Fixpoint safe {A} (Q : A → list made → Prop) (p : proc A) (h : list made) : Prop :=
  match p with
  | Ret x => Q x h
  | Panic => True
  | Sys c k => rule h _ c ∧ ∀ x, safe Q (k x) (h ++ [mkMade _ c x])
  end.

Lemma safe_reaches {A} (Q : A → list made → Prop) p l p' :
  reaches p l p' → ∀ h, safe Q p h → safe Q p' (h ++ l).
Proof.
  induction 1 as [p|B c k x l p _ IH]; intros h Hs; [by rewrite app_nil_r|].
  destruct Hs as [_ Hs]. specialize (Hs x). apply IH in Hs. by rewrite <- app_assoc in Hs.
Qed.

Lemma safe_bind {A B} (Q : B → list made → Prop) (p : proc A) (f : A → proc B) : ∀ h,
  safe (λ x, safe Q (f x)) p h → safe Q (p ≫= f) h.
Proof.
  induction p as [x| |T c k IH]; intros h; [done|done|]. intros [Hc Hk]. split; [done|]. intros x. apply IH, Hk.
Qed.

Lemma safe_impl {A} (Q Q' : A → list made → Prop) (p : proc A) : ∀ h,
  safe Q p h → (∀ x h', h ⊆ h' → Q x h' → Q' x h') → safe Q' p h.
Proof.
  induction p as [x| |T c k IH]; intros h Hs Hq; [by apply Hq|done|]. destruct Hs as [Hc Hk]. split; [done|].
  intros x. eapply IH; [apply Hk|]. intros y h' Hh. apply Hq. set_solver.
Qed.

(** A program whose calls the rule allows at any time. *)
Definition quiet {A} (p : proc A) : Prop := ∀ h, safe (λ _ _, True) p h.

Lemma quiet_ret {A} (x : A) : quiet (mret x).
Proof. done. Qed.
Lemma quiet_panic {A} : quiet (@Panic A).
Proof. done. Qed.
Lemma quiet_bind {A B} (p : proc A) (f : A → proc B) : quiet p → (∀ x, quiet (f x)) → quiet (p ≫= f).
Proof. intros Hp Hf h. apply safe_bind. eapply safe_impl; [apply Hp|]. intros x h' _ _. apply Hf. Qed.
Lemma quiet_or_return {A B} (p : proc (result A)) (f : A → proc (result B)) : quiet p → (∀ x, quiet (f x)) → quiet (or_return p f).
Proof. intros Hp Hf. apply quiet_bind; [done|]. intros [x|e]; [apply Hf|apply quiet_ret]. Qed.
Lemma quiet_sys {B} (c : sys B) : (∀ h, rule h B c) → quiet (sys_ c).
Proof. intros Hc h. by split. Qed.

(** After a quiet program what was known is still known. *)
Lemma safe_quiet {A B} (Q : B → list made → Prop) (p : proc A) (f : A → proc B) h :
  quiet p → (∀ x h', h ⊆ h' → safe Q (f x) h') → safe Q (p ≫= f) h.
Proof. intros Hp Hf. apply safe_bind. eapply safe_impl; [apply Hp|]. intros x h' Hh _. by apply Hf. Qed.

Lemma safe_or_return {A B} (Q : A → list made → Prop) (R : result B → list made → Prop) (p : proc (result A)) (f : A → proc (result B)) h :
  safe (λ r h', match r with Ok x => Q x h' | Err _ => True end) p h →
  (∀ e h', R (Err e) h') → (∀ x h', h ⊆ h' → Q x h' → safe R (f x) h') → safe R (or_return p f) h.
Proof.
  intros Hp He Hf. apply safe_bind. eapply safe_impl; [exact Hp|]. intros [x|e] h' Hh HQ; [by apply Hf|apply He].
Qed.

Lemma safe_sys {B} (Q : B → list made → Prop) (c : sys B) h :
  rule h B c → (∀ x, Q x (h ++ [mkMade B c x])) → safe Q (sys_ c) h.
Proof. by split. Qed.
End Logic.

(** Walks through a program whose calls are all allowed. *)
Ltac quiet_step :=
  first [ apply quiet_ret | apply quiet_panic
        | by auto with aegis
        | apply quiet_sys; intros ?; exact I
        | apply quiet_or_return; [|intros ?] | apply quiet_bind; [|intros ?]
        | case_match ].
Ltac solve_quiet := repeat quiet_step.

Section Programs.
Context `{Artifact.Crypto} `{ReporterCodec}.

(** ** Programs whose rules concern signatures and requests only *)

Class Lenient (rule : list made → ∀ B, sys B → Prop) :=
  lenient h B (c : sys B) : match c with TPMSign _ | Exchange _ => False | _ => True end → rule h B c.

Section Lenient.
Context (rule : list made → ∀ B, sys B → Prop) `{!Lenient rule}.

Lemma quiet_lenient {B} (c : sys B) : match c with TPMSign _ | Exchange _ => False | _ => True end → quiet rule (sys_ c).
Proof. intros Hc. apply quiet_sys. intros h. by apply lenient. Qed.

(** The configuration a file holds. *)
Definition configured (path : string) (c : Config) (h : list made) : Prop :=
  ∃ content, did (ReadFile path) (Ok (Some content)) h ∧ decode_config content = Ok c ∧ Config_Validate c = Ok tt.

Lemma safe_LoadConfig path h :
  safe rule (λ r h', match r with Ok c => configured path c h' | Err _ => True end) (LoadConfig path) h.
Proof.
  unfold LoadConfig. apply (safe_or_return _ (λ x h', did (ReadFile path) (Ok x) h')); [|done|].
  - apply safe_sys; [by apply lenient|]. intros [x|e]; [|done]. unfold did. set_solver.
  - intros [content|] h' _ Hd; [|done]. cbn. destruct (decode_config content) as [c|] eqn:Ec; [|done]. cbn.
    destruct (Config_Validate c) as [[]|] eqn:Ev; [|done]. cbn. by exists content.
Qed.

(** The TPM's own key and its fingerprint. *)
Definition own_key (key : TPMKey) (h : list made) : Prop :=
  did TPMCreatePrimary (Ok (Some (publicKey key))) h ∧
  ∃ der pk, MarshalPKIXPublicKey (publicKey key) = Ok der ∧
    Boottrust.ParseRSAPublicKeyPEM (pem_EncodeToMemory der) = Ok (pk, fingerprint key).

Lemma quiet_open_device devices : ∀ e, quiet rule (open_device devices e).
Proof.
  induction devices as [|d devices IH]; intros e; cbn [open_device]; [apply quiet_ret|].
  apply quiet_bind; [by apply quiet_lenient|]. intros [[[[size regular] permissions]|]|e']; [|apply IH..].
  apply quiet_bind; [by apply quiet_lenient|]. intros [[]|e']; [apply quiet_ret|apply IH].
Qed.

Lemma safe_OpenTPMKey h :
  safe rule (λ r h', match r with Ok key => own_key key h' | Err _ => True end) OpenTPMKey h.
Proof.
  unfold OpenTPMKey. apply (safe_or_return _ (λ _ _, True)).
  - eapply safe_impl; [apply quiet_open_device|]. by intros [].
  - done.
  - intros u h' _ _. unfold or_close. apply safe_bind, safe_bind, safe_sys; [by apply lenient|]. intros created.
    destruct created as [[rsa|]|e]; cbn; [|by (split; [apply lenient|])..].
    destruct (MarshalPKIXPublicKey rsa) as [der|] eqn:Ed; cbn; [|by (split; [apply lenient|])].
    destruct (Boottrust.ParseRSAPublicKeyPEM _) as [[pk fp]|] eqn:Ep; cbn; [|by (split; [apply lenient|])].
    split; [unfold did; cbn; set_solver|]. by exists der, pk.
Qed.

Lemma quiet_Decrypt key ciphertext : quiet rule (DecryptLifecycleCredential key ciphertext).
Proof. apply quiet_bind; [by apply quiet_lenient|]. intros. apply quiet_ret. Qed.

Lemma quiet_atomic_write path content mode : quiet rule (atomic_write path content mode).
Proof. unfold atomic_write. repeat first [by apply quiet_lenient | quiet_step]. Qed.

Lemma quiet_readIntFile path : quiet rule (readIntFile path).
Proof. unfold readIntFile. repeat first [by apply quiet_lenient | quiet_step]. Qed.
End Lenient.

(** ** Signatures *)

(** A request to [url] was answered with success, and the answer decoded. *)
Definition answered {A} (url : string) (decode : string → result A) (x : A) (h : list made) : Prop :=
  ∃ q status body, url_Parse url = Some (h_URL q) ∧ did (Exchange q) (Ok (status, Ok body)) h ∧
    (200 ≤ status < 300)%Z ∧ decode (first_bytes maxResponse body) = Ok x.

(** The server knows the key as approved and has challenged it: [text] is the
    challenge, for the configured installation and machine. *)
Definition asked_to_sign (c : Config) (key : TPMKey) (text : string) (h : list made) : Prop :=
  ∃ e ch nonce created expires used,
    answered (endpoint c "/trust/enroll") decode_enrolled e h ∧
    er_Fingerprint e = fingerprint key ∧ er_State e = Boottrust.KeyApproved ∧
    answered (endpoint c "/trust/challenge") decode_challenge_reply ch h ∧ RawURLEncoding_DecodeString (cr_Nonce ch) = Some nonce ∧
    Boottrust.CanonicalChallenge
      (Boottrust.mkChallenge (cr_ID ch) (InstallationID c) (MachineID c) (fingerprint key) nonce created expires used "" zeroTime) = Ok text.

Definition sign_rule (h : list made) B (c : sys B) : Prop :=
  match c with
  | TPMSign digest => ∃ path cfg key text,
      configured path cfg h ∧ own_key key h ∧ asked_to_sign cfg key text h ∧ digest = Artifact.sha256 text
  | _ => True
  end.

#[local] Instance sign_lenient : Lenient sign_rule.
Proof. intros h B c Hc. by destruct c. Qed.

Lemma answered_later {A} url (decode : string → result A) x h h' : h ⊆ h' → answered url decode x h → answered url decode x h'.
Proof. intros Hh (q & status & body & Hu & Hd & Hs). exists q, status, body. split; [done|]. split; [by apply Hh|done]. Qed.
Lemma configured_later path c h h' : h ⊆ h' → configured path c h → configured path c h'.
Proof. intros Hh (content & Hd & Hc). exists content. split; [by apply Hh|done]. Qed.
Lemma own_key_later key h h' : h ⊆ h' → own_key key h → own_key key h'.
Proof. intros Hh (Hd & Hk). split; [by apply Hh|done]. Qed.

#[local] Opaque maxResponse.

Lemma safe_postJSON {A} url payload (decode : string → result A) h :
  safe sign_rule (λ r h', match r with Ok x => answered url decode x h' | Err _ => True end) (postJSON url payload decode) h.
Proof.
  unfold postJSON, NewRequest. destruct (url_Parse url) as [u|] eqn:Hu; [|done]. unfold client_do.
  apply (safe_or_return _ (λ x h', did (Exchange (mkHttp "POST" u [("Content-Type", "application/json")] (marshal payload))) (Ok x) h')).
  - apply safe_sys; [done|]. intros [x|e]; [|done]. unfold did. set_solver.
  - done.
  - intros [status [body|e]] h' _ Hd; [|done]. cbn [fst snd mret proc_ret safe mbind result_bind].
    destruct (_ || _) eqn:Es; [destruct (api_error _) as [code message]; by destruct (negb _)|].
    destruct (decode _) as [x|] eqn:Ex; [|done]. bool_inv.
    exists (mkHttp "POST" u [("Content-Type", "application/json")] (marshal payload)), status, body. by split_and!.
Qed.

(** A step that only looks at a value. *)
Lemma safe_pure_return {A B} rule (R : result B → list made → Prop) (r : result A) (f : A → proc (result B)) h :
  (∀ e, R (Err e) h) → (∀ x, r = Ok x → safe rule R (f x) h) → safe rule R (or_return (pure r) f) h.
Proof. intros He Hf. destruct r as [x|e]; [by apply Hf|apply He]. Qed.
(** The calls with the lock, one by one. *)
Section Holder.
Context (d : disk) (pool : gmap nat (proc unit)) (trace : list called) (n : nat) (cur : phase)
  (del rest : list queuedEvent) (ts : list nat).
Context (Hinv : queue_inv (mkHost d pool trace) cur del rest ts) (Hl : locks d !! queuePath = Some n).

Lemma holder_quiet d' B (c : sys B) k r :
  pool !! n = Some (Sys c k) → queue_text d' = queue_text d → locks d' = locks d → appended_by (mkCalled n B c r) = None →
  after c r cur = cur → queue_inv (mkHost d' (<[n := k r]> pool) (trace ++ [mkCalled n B c r])) cur del rest ts.
Proof. intros Hn Ht Hk Ha Hc. eapply (inv_call_quiet d); [done..|]. by rewrite decide_True. Qed.

Lemma holder_append e l k :
  pool !! n = Some (Sys (Append queuePath (l +:+ nl)) k) → cur = Locked → marshal_queued e = Ok l →
  ∃ e', queue_inv (mkHost (set_file queuePath (queue_text d +:+ l +:+ nl) d) (<[n := k (Ok tt)]> pool)
    (trace ++ [mkCalled n _ (Append queuePath (l +:+ nl)) (Ok tt)])) Locked del (rest ++ [e']) ts.
Proof.
  intros Hn -> Hm. destruct (line_of_marshal _ _ Hm) as [e' He']. exists e'. pose proof He' as ((Hfree & _) & Hu & _).
  pose proof Hinv as [_ _ _ Q4 Q5 Q6 Q7]. cbn in *. eapply (inv_call_holder d); try done.
  - rewrite (appended_some _ _ e'), Q4, <- app_assoc; [done|]. unfold appended_by. cbn [e_call e_answer].
    rewrite String.eqb_refl. unfold nl. by rewrite split_byte_app, Hu.
  - by apply accepted_app.
  - cbn. unfold queue_text at 1. cbn. rewrite lookup_insert_eq. cbn. by apply queue_holds_snoc.
Qed.

Lemma holder_read k content :
  pool !! n = Some (Sys (ReadFile queuePath) k) → files d !! queuePath = content →
  queue_inv (mkHost d (<[n := k (Ok content)]> pool) (trace ++ [mkCalled n _ (ReadFile queuePath) (Ok content)]))
    (after (ReadFile queuePath) (Ok content) cur) del rest ts.
Proof.
  intros Hn Hc. pose proof Hinv as [_ _ _ Q4 Q5 Q6 Q7]. cbn in *. eapply (inv_call_holder d); try done.
  - by rewrite appended_none.
  - by apply accepted_app.
  - apply file_in_app. cbn. destruct cur; try done. unfold file_in in Q7. unfold queue_text in Q7. rewrite Hc in Q7.
    destruct (decode_queue (default "" content)) as [events|e] eqn:Hd; cbn; unfold queue_text; rewrite ?Hc; [|done].
    split; [done|]. split; [by eapply decode_queue_inv|]. exists []. rewrite app_nil_r. split; [constructor|done].
Qed.

Lemma holder_exchange q k r :
  pool !! n = Some (Sys (Exchange q) k) →
  queue_inv (mkHost d (<[n := k r]> pool) (trace ++ [mkCalled n _ (Exchange q) r])) (after (Exchange q) r cur) del rest ts.
Proof.
  intros Hn. pose proof Hinv as [_ _ _ Q4 Q5 Q6 Q7]. cbn in *. eapply (inv_call_holder d); try done.
  - by rewrite appended_none.
  - by apply accepted_app.
  - destruct cur as [| |events m|]; try (by apply file_in_app). cbn [after accepts].
    destruct (events !! m) as [e|] eqn:He; [|by apply file_in_app]. destruct (posts e q && accepted r) eqn:Ha; [|by apply file_in_app].
    destruct Q7 as (Hq & -> & ts' & Hf & Hs). cbn. split; [done|]. split; [done|].
    exists (ts' ++ [length trace]). rewrite (take_S_r _ _ _ He), app_assoc. split.
    + apply Forall2_app; [by apply accepted_app|]. constructor; [|done]. eexists. split; [rewrite lookup_app_r, Nat.sub_diag by done; done|done].
    + apply sorted_snoc; [done|]. apply Forall_app. split; by eapply accepted_before.
Qed.

Lemma holder_truncate events m k :
  pool !! n = Some (Sys (Truncate queuePath) k) → cur = Draining events m →
  ∃ ts', queue_inv (mkHost (set_file queuePath "" d) (<[n := k (Ok tt)]> pool) (trace ++ [mkCalled n _ (Truncate queuePath) (Ok tt)]))
    (Emptied (drop m events)) (del ++ take m rest) (drop m rest) ts'.
Proof.
  intros Hn ->. pose proof Hinv as [_ _ _ Q4 Q5 Q6 (Hq & -> & ts' & Hf & Hs)]. cbn in *. exists (ts ++ ts').
  eapply (inv_call_holder d); try done.
  - rewrite appended_none by done. by rewrite Q4, <- app_assoc, take_drop.
  - apply Forall2_app; by apply accepted_app.
  - cbn. unfold queue_text. cbn. rewrite lookup_insert_eq. split; [done|]. split; [done|].
    destruct Hq as (lines & _ & Hlines). exists (drop m lines). by apply Forall2_drop.
Qed.

Lemma holder_write events k r :
  pool !! n = Some (Sys (WriteStart queuePath (encode_queue events)) k) → cur = Emptied events →
  queue_inv (mkHost (set_file queuePath (encode_queue events +:+ drop_bytes (String.length (encode_queue events)) (queue_text d)) d)
    (<[n := k r]> pool) (trace ++ [mkCalled n _ (WriteStart queuePath (encode_queue events)) r])) Locked del rest ts.
Proof.
  intros Hn ->. pose proof Hinv as [_ _ _ Q4 Q5 Q6 (Ht & -> & Hlines)]. cbn in *. eapply (inv_call_holder d); try done.
  - by rewrite appended_none.
  - by apply accepted_app.
  - cbn. unfold queue_text at 1. cbn. rewrite lookup_insert_eq. cbn. rewrite Ht, drop_bytes_nil, app_nil_r_s. by apply queue_holds_encode.
Qed.
End Holder.

(** Taking and giving back the lock. *)
Lemma inv_flock d pool trace n k cur del rest ts :
  pool !! n = Some (Sys (Flock queuePath) k) → queue_inv (mkHost d pool trace) cur del rest ts → locks d !! queuePath = None →
  queue_inv (mkHost (mkDisk (files d) (<[queuePath := n]> (locks d))) (<[n := k (Ok tt)]> pool)
    (trace ++ [mkCalled n _ (Flock queuePath) (Ok tt)])) Locked del rest ts.
Proof.
  intros Hn [Q1 Q2 Q3 Q4 Q5 Q6 Q7] Hl. cbn in *. rewrite (Q3 Hl) in *. split; cbn; rewrite ?lookup_insert_eq; try done.
  - intros m p. destruct (decide (m = n)) as [->|Hne].
    + rewrite lookup_insert_eq. intros [= <-]. rewrite decide_True by done. specialize (Q1 _ _ Hn). rewrite Hl in Q1. by apply Q1.
    + rewrite lookup_insert_ne by done. intros Hp. rewrite decide_False by congruence. specialize (Q1 _ _ Hp). by rewrite Hl in Q1.
  - intros m [= <-]. rewrite lookup_insert_eq. by eexists.
  - by rewrite appended_none.
  - by apply accepted_app.
Qed.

## Task instructions:
What are the lines above, starting at the one with "er_Fingerprint e = fingerprint" and ending at the one with "Boottrust.CanonicalChallenge"? Give them again exactly, and only them.

## Result of this exercise:
    er_Fingerprint e = fingerprint key ∧ er_State e = Boottrust.KeyApproved ∧
    answered (endpoint c "/trust/challenge") decode_challenge_reply ch h ∧ RawURLEncoding_DecodeString (cr_Nonce ch) = Some nonce ∧
    Boottrust.CanonicalChallenge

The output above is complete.